## Task description
Every line from the start of the records below to the line containing "destruct (decide (rc = 0)) as [Hz|Hz]." should be retyped exactly, that line included, and no others.

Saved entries
□ □ □ □
Lemma yield_after_swap_facts rc t this f root w :
  let w' := yield_after_swap rc t this f root w in
  t_fiber (tls_of w' t) = Some root /\
  heap w' !! this =
    Some ((if decide (rc = 0)
           then captured (S (length (trace w))) else fun x => x)
            (if decide (m_state f = TERM) then f else with_state READY f)) /\
  trace w' = trace w ++ [ESetThis t (Some root); ESwapContext t this root] /\
  s_fiber_count w' = s_fiber_count w /\ s_fiber_id w' = s_fiber_id w.
Proof.
  unfold yield_after_swap, yield_before_swap.
  destruct (decide (rc = 0)) as [Hz|Hz].
  - rewrite tls_of_with_heap, tls_of_with_trace, tls_of_with_heap,
      tls_of_registered. wsimpl.
    split; [reflexivity|]. split.
    { rewrite lookup_insert_eq. rewrite length_app. cbn [length].
      now rewrite Nat.add_1_r. }
    split; [now rewrite <- app_assoc|]. split; reflexivity.
  - rewrite tls_of_with_trace, tls_of_with_heap, tls_of_registered. wsimpl.
    split; [reflexivity|]. split; [now rewrite lookup_insert_eq|].
    split; [now rewrite <- app_assoc|]. split; reflexivity.
Qed.

(** C2: [yield()] is legal only on a RUNNING or TERM fiber (the assertion
    fails on a READY one); it registers the thread's root fiber as current,
    makes a fiber that is not TERM READY and leaves a TERM one TERM, and
    calls [swapcontext] from this fiber's context to the thread root fiber's,
    whatever [m_runInScheduler] and the scheduler's hub are. *)
Theorem yield_registers_root_and_swaps_to_root P t this w f :
  heap w !! this = Some f ->
  (m_state f = RUNNING \/ m_state f = TERM ->
   forall root,
     t_thread_fiber (tls_of w t) = Some root ->
     is_Some (heap w !! root) ->
     let rc := libc_swapcontext P (trace w ++ [ESetThis t (Some root)]) in
     exists w',
       yield P t this w =
         (if decide (rc = 0) then Ret tt else Abort "swapcontext", w') /\
       t_fiber (tls_of w' t) = Some root /\
       m_state <$> heap w' !! this =
         Some (if decide (m_state f = TERM) then TERM else READY) /\
       trace w' =
         trace w ++ [ESetThis t (Some root); ESwapContext t this root])
  /\ (m_state f = READY ->
      yield P t this w =
        (Abort "m_state == RUNNING || m_state == TERM", w)).
Proof.
  intros Hf. split; [|apply yield_illegal; exact Hf].
  intros Hs root Hroot Hlive rc.
  eexists. split; [exact (yield_legal P t this w f root Hf Hs Hroot Hlive)|].
  destruct (yield_after_swap_facts
              (libc_swapcontext P (trace w ++ [ESetThis t (Some root)]))
              t this f root w) as (H1 & H2 & H3 & _).
  split; [exact H1|]. split; [|exact H3].
  subst rc. rewrite H2.
  destruct (decide (_ = 0)); destruct (decide (m_state f = TERM)) as [Ht|Ht];
    cbn; rewrite ?Ht; reflexivity.
Qed.

Lemma yield_registers_root_and_swaps_to_root_witness :
  let w := snd (resume demo_platform 1 3 demo_world) in
  t_scheduler_fiber (tls_of w 1) = Some 4%positive /\
  exists w',
    yield demo_platform 1 3 w = (Ret tt, w') /\
    t_fiber (tls_of w' 1) = Some 1%positive /\
    m_state <$> heap w' !! 3%positive = Some READY /\
    trace w' = trace w ++ [ESetThis 1 (Some 1%positive); ESwapContext 1 3 1].
Proof.
  cbv zeta. split; [reflexivity|].
  set (w := snd (resume demo_platform 1 3 demo_world)).
  destruct (heap w !! 3%positive) as [f|] eqn:Hf;
    [|vm_compute in Hf; discriminate].
  assert (Hs : m_state f = RUNNING)
    by (vm_compute in Hf; injection Hf as <-; reflexivity).
  destruct (yield_registers_root_and_swaps_to_root demo_platform 1 3 w f Hf)
    as [Hlegal _].
  destruct (Hlegal (or_introl Hs) 1%positive) as (w' & Hrun & H1 & H2 & H3).
  - reflexivity.
  - vm_compute. eauto.
  - exists w'. rewrite Hs in H2. repeat split; assumption.
Defined.

(** ** shared_ptr and GetThis on a thread that has a current fiber *)

Lemma run_shared_from_this this f w :
  heap w !! this = Some f -> use_count f <> 0%nat ->
  shared_from_this this w =
    (Ret (Some this),
     with_heap (<[this := with_use_count (S (use_count f)) f]> (heap w)) w).
Proof.
  intros Hf Hc. unfold shared_from_this. step.
  rewrite decide_False by exact Hc. step. reflexivity.
Qed.

Lemma run_shared_from_this_unowned this f w :
  heap w !! this = Some f -> use_count f = 0%nat ->
  shared_from_this this w = (Throw "std::bad_weak_ptr", w).
Proof.
  intros Hf Hc. unfold shared_from_this. step.
  rewrite decide_True by exact Hc. reflexivity.
Qed.

Lemma run_shared_ptr_copy this f w :
  heap w !! this = Some f ->
  shared_ptr_copy (Some this) w =
    (Ret (Some this),
     with_heap (<[this := with_use_count (S (use_count f)) f]> (heap w)) w).
Proof.
  intros Hf. unfold shared_ptr_copy. do 2 step. reflexivity.
Qed.

Lemma GetThis_current P t cur w :
  t_fiber (tls_of w t) = Some cur ->
  GetThis P t w = shared_from_this cur w.
Proof. intros Hc. unfold GetThis. step. now rewrite Hc. Qed.

Lemma run_release_shared t this f n w :
  heap w !! this = Some f -> use_count f = S (S n) ->
  shared_ptr_release t (Some this) w =
    (Ret tt, with_heap (<[this := with_use_count (S n) f]> (heap w)) w).
Proof.
  intros Hf Hc. unfold shared_ptr_release. step. rewrite Hc.
  now rewrite (run_modify this _ f) by exact Hf.
Qed.

(** ** The entry trampoline *)




(** ** Destruction *)

Lemma u64_small z : 0 <= z < 2 ^ 64 -> u64 z = z.
Proof. intros H. unfold u64. now apply Z.mod_small. Qed.

Lemma Fiber_dtor_task t this w f :
  heap w !! this = Some f ->
  m_stack f <> 0 ->
  Fiber_dtor t this w =
    if decide (m_state f = TERM)
    then (Ret tt,
          with_logged (logged w ++ [LogDtor (m_id f); LogDeallocStack (m_id f)])
            (with_trace (trace w ++ [EDealloc (m_stack f) (m_stack_size f)])
               (dtor_entered f w)))
    else (Abort "m_state == TERM", dtor_entered f w).
Proof.
  intros Hf Hstack. unfold Fiber_dtor. do 3 step.
  rewrite decide_True by exact Hstack.
  destruct (decide (m_state f = TERM)) as [Hs|Hs].
  - rewrite bool_decide_eq_true_2 by exact Hs. do 2 step.
    rewrite run_log. unfold dtor_entered. wsimpl.
    now rewrite <- app_assoc.
  - rewrite bool_decide_eq_false_2 by exact Hs.
    apply bind_Abort. reflexivity.
Qed.

Lemma Fiber_dtor_main t this w f :
  heap w !! this = Some f ->
  m_stack f = 0 ->
  Fiber_dtor t this w =
    if decide (m_cb f = None)
    then if decide (m_state f = RUNNING)
         then (Ret tt,
               if decide (t_fiber (tls_of w t) = Some this)
               then registered t None (dtor_entered f w)
               else dtor_entered f w)
         else (Abort "m_state == RUNNING", dtor_entered f w)
    else (Abort "!m_cb", dtor_entered f w).
Proof.
  intros Hf Hstack. unfold Fiber_dtor. do 3 step.
  rewrite decide_False by (intros H; now apply H).
  destruct (decide (m_cb f = None)) as [Hcb|Hcb].
  - rewrite (bool_decide_eq_true_2 _ Hcb). step.
    destruct (decide (m_state f = RUNNING)) as [Hs|Hs].
    + rewrite (bool_decide_eq_true_2 _ Hs). do 2 step.
      change (tls_of (with_count _ _) t) with (tls_of w t).
      destruct (decide (t_fiber (tls_of w t) = Some this)); reflexivity.
    + rewrite (bool_decide_eq_false_2 _ Hs). apply bind_Abort. reflexivity.
  - rewrite (bool_decide_eq_false_2 _ Hcb). apply bind_Abort. reflexivity.
Qed.

(** C4: the destructor takes one off the live-fiber counter whatever
    follows; for a fiber that owns a stack it asserts TERM and frees the stack
    with one [Dealloc]; for a root fiber (no stack) it asserts that there is
    no callback and that the state is RUNNING, frees nothing, and clears the
    thread's current-fiber pointer exactly when that points at this fiber. *)
Theorem dtor_asserts_frees_stack_once_and_deregisters_root t this w f :
  heap w !! this = Some f ->
  0 < s_fiber_count w < 2 ^ 64 ->
  exists o w',
    Fiber_dtor t this w = (o, w') /\
    s_fiber_count w' = s_fiber_count w - 1 /\
    (m_stack f <> 0 ->
       (m_state f = TERM ->
          o = Ret tt /\
          trace w' = trace w ++ [EDealloc (m_stack f) (m_stack_size f)] /\
          t_fiber (tls_of w' t) = t_fiber (tls_of w t)) /\
       (m_state f <> TERM ->
          o = Abort "m_state == TERM" /\ trace w' = trace w)) /\
    (m_stack f = 0 ->
       (m_cb f <> None -> o = Abort "!m_cb") /\
       (m_cb f = None -> m_state f <> RUNNING ->
          o = Abort "m_state == RUNNING") /\
       (m_cb f = None -> m_state f = RUNNING ->
          o = Ret tt /\
          t_fiber (tls_of w' t) =
            (if decide (t_fiber (tls_of w t) = Some this) then None
             else t_fiber (tls_of w t)) /\
          forall e, e ∈ trace w' -> e ∈ trace w \/ e = ESetThis t None)).
Proof.
  intros Hf Hcount.
  assert (Hdec : s_fiber_count (dtor_entered f w) = s_fiber_count w - 1).
  { unfold dtor_entered. wsimpl. apply u64_small. lia. }
  destruct (decide (m_stack f = 0)) as [Hstack|Hstack].
  - rewrite (Fiber_dtor_main t this w f Hf Hstack).
    destruct (decide (m_cb f = None)) as [Hcb|Hcb];
      [destruct (decide (m_state f = RUNNING)) as [Hs|Hs]|].
    + eexists _, _. split; [reflexivity|]. split.
      { destruct (decide (t_fiber (tls_of w t) = Some this)); exact Hdec. }
      split; [intros; contradiction|]. intros _.
      split; [intros; contradiction|]. split; [intros; contradiction|].
      intros _ _. split; [reflexivity|].
      destruct (decide (t_fiber (tls_of w t) = Some this)) as [Hc|Hc].
      * rewrite tls_of_registered. split; [reflexivity|].
        intros e. unfold registered, dtor_entered. wsimpl.
        rewrite elem_of_app, list_elem_of_singleton. tauto.
      * split; [reflexivity|]. intros e He. now left.
    + eexists _, _. split; [reflexivity|]. split; [exact Hdec|].
      split; [intros; contradiction|]. intros _.
      split; [intros; contradiction|]. split; [reflexivity|].
      intros; contradiction.
    + eexists _, _. split; [reflexivity|]. split; [exact Hdec|].
      split; [intros; contradiction|]. intros _.
      split; [reflexivity|]. split; intros; contradiction.
  - rewrite (Fiber_dtor_task t this w f Hf Hstack).
    destruct (decide (m_state f = TERM)) as [Hs|Hs].
    + eexists _, _. split; [reflexivity|]. split; [exact Hdec|].
      split; [|intros; contradiction]. intros _.
      split; [|intros; contradiction]. intros _.
      repeat split.
    + eexists _, _. split; [reflexivity|]. split; [exact Hdec|].
      split; [|intros; contradiction]. intros _.
      split; [intros; contradiction|]. intros _. repeat split.
Qed.

Lemma dtor_asserts_frees_stack_once_and_deregisters_root_witness :
  let w := snd ((resume demo_platform 1 2;; MainFunc demo_platform 1)
                  demo_world) in
  exists w',
    Fiber_dtor 1 2 w = (Ret tt, w') /\
    s_fiber_count w = 4 /\ s_fiber_count w' = 3 /\
    trace w' = trace w ++ [EDealloc 12288 131072].
Proof.
  cbv zeta.
  set (w := snd ((resume demo_platform 1 2;; MainFunc demo_platform 1)
                   demo_world)).
  destruct (heap w !! 2%positive) as [f|] eqn:Hf;
    [|vm_compute in Hf; discriminate].
  assert (Hfacts : m_state f = TERM /\ m_stack f = 12288
                   /\ m_stack_size f = 131072)
    by (vm_compute in Hf; injection Hf as <-; repeat split; reflexivity).
  destruct Hfacts as (Hs & Hstack & Hsize).
  assert (Hcount : s_fiber_count w = 4) by reflexivity.
  destruct (dtor_asserts_frees_stack_once_and_deregisters_root 1 2 w f Hf)
    as (o & w' & Hrun & Hdec & Htask & _).
  - rewrite Hcount. lia.
  - destruct Htask as [Hterm _]; [rewrite Hstack; discriminate|].
    destruct (Hterm Hs) as (-> & Htrace & _).
    exists w'. rewrite Hstack, Hsize in Htrace. rewrite Hcount in Hdec.
    repeat split; assumption.
Defined.

(** ** Reset *)

Lemma run_makecontext this f w :
  heap w !! this = Some f ->
  makecontext_MainFunc this w =
    (Ret tt,
     with_heap (<[this := bound_to_MainFunc f]> (heap w))
       (with_trace (trace w ++ [EMakeContext this]) w)).
Proof.
  intros Hf. unfold makecontext_MainFunc. step.
  now rewrite (run_modify this _ f) by exact Hf.
Qed.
□ □ □ □
## Response to the exercise
Lemma yield_after_swap_facts rc t this f root w :
  let w' := yield_after_swap rc t this f root w in
  t_fiber (tls_of w' t) = Some root /\
  heap w' !! this =
    Some ((if decide (rc = 0)
           then captured (S (length (trace w))) else fun x => x)
            (if decide (m_state f = TERM) then f else with_state READY f)) /\
  trace w' = trace w ++ [ESetThis t (Some root); ESwapContext t this root] /\
  s_fiber_count w' = s_fiber_count w /\ s_fiber_id w' = s_fiber_id w.
Proof.
  unfold yield_after_swap, yield_before_swap.
  destruct (decide (rc = 0)) as [Hz|Hz].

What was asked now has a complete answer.